The q-factors library at global-q.org has just been updated through December 2019. The table below reports the latest head-to-head factor spanning tests: The Hou-Xue-Zhang (2015) q-factor model continues to dominate the Fama-French (2018) 6-factor model in the January 1967--December 2019 sample.
On the one hand, the 6-factor model cannot subsume the q-factors. The investment premium is 0.36% per month (t = 4.45), with a 6-factor alpha of 0.09% (t = 2.65). The return on equity (Roe) premium is 0.54% (t = 5.46), with a 6-factor alpha of 0.26% (t = 4.25). The Gibbons-Ross-Shanken (1989, GRS) test strongly rejects the 6-factor model based on the null hypothesis that the 6-factor alphas of the investment and Roe premiums are jointly zero (p = 0.00).
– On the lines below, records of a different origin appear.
(* ===== verification/Repository.v ===== *)
(** The repository package: the requests, outcomes and errors that services
    and stores exchange, and the pure decisions on step completion
    (backend/internal/repository). *)

From stdpp Require Import base gmap strings list numbers.
From S2P Require Import Prelude GoLib Domain.

Open Scope go_scope.
Open Scope Z_scope.

Definition ErrBuildNotFound : error := Sentinel "repository.ErrBuildNotFound".
Definition ErrInvalidBuildStatusTransition : error :=
  Sentinel "repository.ErrInvalidBuildStatusTransition".
Definition ErrInvalidBuildStepTransition : error :=
  Sentinel "repository.ErrInvalidBuildStepTransition".
Definition ErrApplicationVersionConflict : error :=
  Sentinel "repository.ErrApplicationVersionConflict".
Definition ErrExecutionJobNotFound : error := Sentinel "repository.ErrExecutionJobNotFound".

(** The fields to update on a build step (build_repository.go). *)
Record StepUpdate := mkStepUpdate {
  u_Status : BuildStepStatus;
  u_WorkerID : option string;
  u_ExitCode : option Z;
  u_Stdout : option string;
  u_Stderr : option string;
  u_ErrorMessage : option string;
  u_StartedAt : option Time;
  u_FinishedAt : option Time;
}.

#[export] Instance eta_StepUpdate : Eta StepUpdate := λ r,
  mkStepUpdate (u_Status r) (u_WorkerID r) (u_ExitCode r) (u_Stdout r) (u_Stderr r)
    (u_ErrorMessage r) (u_StartedAt r) (u_FinishedAt r).

(** The zero value of [StepUpdate]. *)
Definition zero_StepUpdate : StepUpdate := mkStepUpdate (BuildStepStatusOther "") None None
    None None None None None.

(** A worker's claim on a step or a job. *)
Record StepClaim := mkStepClaim {
  c_WorkerID : string;
  c_ClaimToken : string;
  c_ClaimedAt : Time;
  c_LeaseExpiresAt : Time;
}.

#[export] Instance eta_StepClaim : Eta StepClaim := λ r,
  mkStepClaim (c_WorkerID r) (c_ClaimToken r) (c_ClaimedAt r) (c_LeaseExpiresAt r).

Inductive StepCompletionOutcome :=
  | StepCompletionCompleted
  | StepCompletionDuplicateTerminal
  | StepCompletionStaleClaim
  | StepCompletionInvalidTransition
  | StepCompletionOutcomeOther (s : string).

#[export] Instance StepCompletionOutcome_eq_dec : EqDecision StepCompletionOutcome.
Proof. solve_decision. Defined.

(** A final worker step result submission. *)
Record CompleteStepRequest := mkCompleteStepRequest {
  rq_BuildID : string;
  rq_StepIndex : Z;
  rq_ClaimToken : string;
  rq_RequireClaim : bool;
  rq_Update : StepUpdate;
}.

#[export] Instance eta_CompleteStepRequest : Eta CompleteStepRequest := λ r,
  mkCompleteStepRequest (rq_BuildID r) (rq_StepIndex r) (rq_ClaimToken r)
    (rq_RequireClaim r) (rq_Update r).

(** The persisted step and the classification of the request. *)
Record CompleteStepResult := mkCompleteStepResult {
  rs_Step : BuildStep;
  rs_Outcome : StepCompletionOutcome;
}.

#[export] Instance eta_CompleteStepResult : Eta CompleteStepResult := λ r,
  mkCompleteStepResult (rs_Step r) (rs_Outcome r).

(** The zero value of [CompleteStepResult]. *)
Definition zero_CompleteStepResult : CompleteStepResult :=
  mkCompleteStepResult zero_BuildStep (StepCompletionOutcomeOther "").

(** Both halves of a successful completion (execution_job_repository.go). *)
Record CompleteSuccessfulStepAndJobRequest := mkCompleteSuccessfulStepAndJobRequest {
  cs_JobID : string;
  cs_ClaimToken : string;
  cs_FinishedAt : Time;
  cs_ExitCode : Z;
  cs_StepRequest : CompleteStepRequest;
}.

#[export] Instance eta_CompleteSuccessfulStepAndJobRequest : Eta CompleteSuccessfulStepAndJobRequest := λ r,
  mkCompleteSuccessfulStepAndJobRequest (cs_JobID r) (cs_ClaimToken r) (cs_FinishedAt r)
    (cs_ExitCode r) (cs_StepRequest r).

(** Both halves of a failed completion (execution_job_repository.go). *)
Record CompleteFailedStepAndJobRequest := mkCompleteFailedStepAndJobRequest {
  cf_JobID : string;
  cf_ClaimToken : string;
  cf_FinishedAt : Time;
  cf_ErrorMessage : string;
  cf_FailureKind : ExecutionFailureKind;
  cf_ExitCode : option Z;
  cf_StepRequest : CompleteStepRequest;
}.

#[export] Instance eta_CompleteFailedStepAndJobRequest : Eta CompleteFailedStepAndJobRequest := λ r,
  mkCompleteFailedStepAndJobRequest (cf_JobID r) (cf_ClaimToken r) (cf_FinishedAt r)
    (cf_ErrorMessage r) (cf_FailureKind r) (cf_ExitCode r) (cf_StepRequest r).

(** Pagination of list queries. *)
Record ListParams := mkListParams {
  lp_Limit : Z;
  lp_Offset : Z;
  lp_ProjectID : string;
}.

#[export] Instance eta_ListParams : Eta ListParams := λ r,
  mkListParams (lp_Limit r) (lp_Offset r) (lp_ProjectID r).

(** Filters of the queue listing. *)
Record QueueListParams := mkQueueListParams {
  qp_ProjectID : string;
  qp_Status : string;
}.

#[export] Instance eta_QueueListParams : Eta QueueListParams := λ r,
  mkQueueListParams (qp_ProjectID r) (qp_Status r).

(** Resolved source identity of a build. *)
Record SourceProvenanceUpdate := mkSourceProvenanceUpdate {
  sp_CommitSHA : string;
  sp_AuthorName : string;
  sp_AuthorEmail : string;
  sp_CommitterName : string;
  sp_CommitterEmail : string;
}.

#[export] Instance eta_SourceProvenanceUpdate : Eta SourceProvenanceUpdate := λ r,
  mkSourceProvenanceUpdate (sp_CommitSHA r) (sp_AuthorName r) (sp_AuthorEmail r)
    (sp_CommitterName r) (sp_CommitterEmail r).

Definition DefaultPageLimit : Z := 50.
Definition MaxPageLimit : Z := 200.

Definition ClampPageParams (p : ListParams) : Z * Z :=
  let limit := lp_Limit p in
  let limit := if limit <=? 0 then DefaultPageLimit else limit in
  let limit := if MaxPageLimit <? limit then MaxPageLimit else limit in
  let offset := lp_Offset p in
  let offset := if offset <? 0 then 0 else offset in
  (limit, offset).

(** ** Completion decisions (completion_decision.go) *)

(** Whether a completion request may mutate state. *)
Record StepCompletionDecision := mkStepCompletionDecision {
  sd_Outcome : StepCompletionOutcome;
  sd_AllowUpdate : bool;
}.

#[export] Instance eta_StepCompletionDecision : Eta StepCompletionDecision := λ r,
  mkStepCompletionDecision (sd_Outcome r) (sd_AllowUpdate r).

(** How build state should move after a step completes. *)
Record BuildAdvancementDecision := mkBuildAdvancementDecision {
  ad_FailBuild : bool;
  ad_SucceedBuild : bool;
  ad_AdvanceCurrentStepIndex : bool;
  ad_NextStepIndex : Z;
}.

#[export] Instance eta_BuildAdvancementDecision : Eta BuildAdvancementDecision := λ r,
  mkBuildAdvancementDecision (ad_FailBuild r) (ad_SucceedBuild r)
    (ad_AdvanceCurrentStepIndex r) (ad_NextStepIndex r).

(** The zero value of [BuildAdvancementDecision]. *)
Definition zero_BuildAdvancementDecision : BuildAdvancementDecision := mkBuildAdvancementDecision
    false false false 0.

Definition DecideStepCompletion (currentStatus targetStatus : BuildStepStatus)
    (claimRequired claimMatches : bool) : StepCompletionDecision :=
  if negb (CanTransitionStep BuildStepStatusRunning targetStatus)
  then mkStepCompletionDecision StepCompletionInvalidTransition false
  else if currentStatus != BuildStepStatusRunning then
    if IsTerminalStepStatus currentStatus
    then mkStepCompletionDecision StepCompletionDuplicateTerminal false
    else mkStepCompletionDecision StepCompletionInvalidTransition false
  else if claimRequired && negb claimMatches
  then mkStepCompletionDecision StepCompletionStaleClaim false
  else mkStepCompletionDecision StepCompletionCompleted true.

Definition ClassifyCompletionConflict (currentStatus : BuildStepStatus) (claimRequired : bool)
    : StepCompletionOutcome :=
  if IsTerminalStepStatus currentStatus then StepCompletionDuplicateTerminal
  else if claimRequired && (currentStatus == BuildStepStatusRunning)
  then StepCompletionStaleClaim
  else StepCompletionInvalidTransition.

Definition DecideBuildAdvancement (completedStepStatus : BuildStepStatus)
    (completedStepIndex : Z) (hasNext : bool) : BuildAdvancementDecision :=
  let next := int64_add completedStepIndex 1 in
  if completedStepStatus == BuildStepStatusFailed
  then zero_BuildAdvancementDecision <| ad_FailBuild := true |>
  else if completedStepStatus == BuildStepStatusSuccess then
    if hasNext
    then zero_BuildAdvancementDecision <| ad_AdvanceCurrentStepIndex := true |>
           <| ad_NextStepIndex := next |>
    else zero_BuildAdvancementDecision <| ad_SucceedBuild := true |>
           <| ad_NextStepIndex := next |>
  else zero_BuildAdvancementDecision.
On the other hand, the q-factor model fully subsumes the Fama-French factors. The HML, CMA, and RMW premiums are on average 0.3%, 0.29%, and 0.28% per month (t = 2.29, 3.24, and 2.82), but their q-factor alphas are tiny, 0.04%, 0.01%, and 0.03% (t = 0.35, 0.23, and 0.35), respectively. The momentum factor, UMD, is on average 0.63% (t = 3.66), but its q-factor alpha is small, only 0.15% (t = 0.66). The GRS test fails to reject the q-factor model based on the null that the q-factor alphas of HML, CMA, RMW, and UMD are jointly zero (p = 0.79).
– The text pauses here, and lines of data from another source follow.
Lemma evolves_renew r id i token lease :
  ids_ok r → evolves r (BuildRepository_RenewStepLease id i token lease r).1.1.
Proof.
  intros Hids. destruct (renewable_or r id i token) as [(build & idx & step & H)|Hno].
  2: { destruct (RenewStepLease_rejected r id i token lease Hno) as [-> _]. by apply evolves_refl. }
  rewrite (RenewStepLease_accepted r id i token lease build idx step H). simpl.
  destruct H as [Hb Hf%findStep_view Hs Ht].
  apply (evolves_steps r id build); [done..|]. rewrite view_insert.
  by apply (lc_renew _ _ idx (step_view step) token).
Qed.

(** *** Completion *)

Lemma advance_id now build steps step build' :
  advanceBuild now build steps step = Some build' → b_ID build' = b_ID build.
Proof. unfold advanceBuild. intros. by repeat case_match; simplify_eq/=. Qed.

Lemma evolves_complete r now request :
  ids_ok r → rq_RequireClaim request = true →
  evolves r (BuildRepository_CompleteStep now request r).1.1.
Proof.
  intros Hids Hreq. destruct (acceptable_or r request) as [(build & idx & step & H)|Hno].
  2: { unfold BuildRepository_CompleteStep. destruct (completeStep_rejected now request r Hno)
         as [-> _]. by apply evolves_refl. }
  destruct (completeStep_accepted now request r build idx step H) as (build' & Ha & E).
  unfold BuildRepository_CompleteStep. rewrite E. simpl. clear E.
  destruct H as [Hb Hf%findStep_view Ht Hs Hc Hr]. specialize (Hc Hreq).
  assert (Hid : b_ID build' = rq_BuildID request).
  { by rewrite (advance_id _ _ _ _ _ Ha), moveCursor_id, (Hids _ _ Hb). }
  assert (Hterm : IsTerminalStepStatus (u_Status (rq_Update request)) = true).
  { apply transition_running_result in Ht. by destruct Ht as [->| ->]. }
  rewrite <-Hid at 1. apply evolves_write; [done|].
  rewrite Hid, (build_view_Some r _ build Hb), Hr.
  apply advance_verdict in Ha; [|by rewrite moveCursor_status].
  rewrite view_insert, completedStep_view in Ha |- * by done.
  by apply vs_step, (lc_complete _ idx (step_view step) (rq_ClaimToken request)).
Qed.
(** The builds the loop ends with. *)
Lemma keepLatest_spec wanted l jobID b :
  (∀ x y, x ∈ l → y ∈ l → b_ID x = b_ID y → x = y) →
  foldl (keepLatest wanted) ∅ l !! jobID = Some b ↔
  jobID ∈ wanted ∧ b ∈ l ∧ b_JobID b = Some jobID ∧
  ∀ b', b' ∈ l → b_JobID b' = Some jobID → b' ≠ b → buildNewestFirst b b' = true.
Proof.
  intros Hinj. assert (latest_ok wanted [] ∅) as H0 by (intros j x; by rewrite lookup_empty).
  assert (latest_complete wanted [] ∅) as H1 by (intros x j Hx; by apply not_elem_of_nil in Hx).
  destruct (keepLatest_loop wanted l [] ∅ H0 H1) as [Hok Hcomp]. clear H0 H1.
  rewrite app_nil_r in Hok, Hcomp.
  assert (Hrev : ∀ x, x ∈ reverse l ↔ x ∈ l) by (intros x; by rewrite reverse_Permutation).
  assert (Hlatest : ∀ b1, foldl (keepLatest wanted) ∅ l !! jobID = Some b1 →
    jobID ∈ wanted ∧ b1 ∈ l ∧ b_JobID b1 = Some jobID ∧
    ∀ b', b' ∈ l → b_JobID b' = Some jobID → b' ≠ b1 → buildNewestFirst b1 b' = true).
  { intros b1 H1. destruct (Hok jobID b1 H1) as (Hw & Hin%Hrev & Hj & Hlast).
    split_and!; try done. intros b' Hb' Hj' Hne.
    destruct (buildNewestFirst b1 b') eqn:E; [done|]. destruct Hne. apply Hinj; [done..|].
    apply buildNewestFirst_separates; [|done]. by apply Hlast; [apply Hrev|]. }
  split; [apply Hlatest|]. intros (Hw & Hin & Hj & Hlast).
  destruct (Hcomp b jobID) as [b1 H1]; [by apply Hrev|done..|].
  destruct (Hlatest b1 H1) as (_ & Hin1 & Hj1 & Hlast1).
  destruct (decide (b_ID b1 = b_ID b)) as [E|Hid]; [by rewrite <-(Hinj b1 b)|].
  assert (Hne : b1 ≠ b) by congruence.
  specialize (Hlast b1 Hin1 Hj1 Hne). specialize (Hlast1 b Hin Hj (not_eq_sym Hne)).
  by rewrite (less_asym _ _ _ Hlast) in Hlast1.
Qed.

(** ** Properties *)

(** The pages of a listing cover it.  A page holds at most the clamped
    limit; pages taken one after the other, each [limit] further, are the
    listing without a gap or a repetition, and the page size is between 1 and
    200 whatever the caller asks for. *)
Theorem ListPaged_covers params limit n r :
  ClampPageParams (params <| lp_Offset := 0 |>) = (limit, 0) →
  Z.of_nat (length (projectBuilds (lp_ProjectID params) r)) + MaxPageLimit ≤ max_int64 →
  concat (map (λ k, BuildRepository_ListPaged (params <| lp_Offset := Z.of_nat k * limit |>) r)
    (seq 0 n)) =
  take (n * Z.to_nat limit) (projectBuilds (lp_ProjectID params) r) ∧
  1 ≤ limit ≤ MaxPageLimit.
Proof.
  intros Hc Hmax. pose proof (ClampPageParams_bounds (params <| lp_Offset := 0 |>)) as [Hl _].
  rewrite Hc in Hl. split; [|done]. simpl in Hl.
  assert (Hpage : ∀ k, BuildRepository_ListPaged (params <| lp_Offset := Z.of_nat k * limit |>) r
    = take (Z.to_nat limit) (drop (k * Z.to_nat limit) (projectBuilds (lp_ProjectID params) r))).
  { intros k. rewrite ListPaged_take by done.
    assert (ClampPageParams (params <| lp_Offset := Z.of_nat k * limit |>)
      = (limit, Z.of_nat k * limit)) as ->.
    { unfold ClampPageParams in *. simpl in *. injection Hc as Hc. rewrite Hc. f_equal.
      destruct (Z.ltb_spec (Z.of_nat k * limit) 0); [nia|done]. }
    simpl. by replace (Z.to_nat (Z.of_nat k * limit)) with (k * Z.to_nat limit)%nat by lia. }
  induction n as [|n IH]; [done|].
  rewrite seq_S, map_app, concat_app, IH. simpl. rewrite app_nil_r, Hpage.
  set (all := projectBuilds _ r). set (m := Z.to_nat limit).
  replace (m + n * m)%nat with (n * m + m)%nat by lia. by rewrite take_take_drop.
Qed.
Don't take my word for it. Go ahead and replicate the numbers. If your replication fails, I am the jerk. Otherwise, how about using the better factor model from now on?
That's right. Ten years on, it seems that the q-factor model is indeed "A Better Factor Model That Explains More Anomalies." My apologies for taking so long, but please know that we're doing the best we can.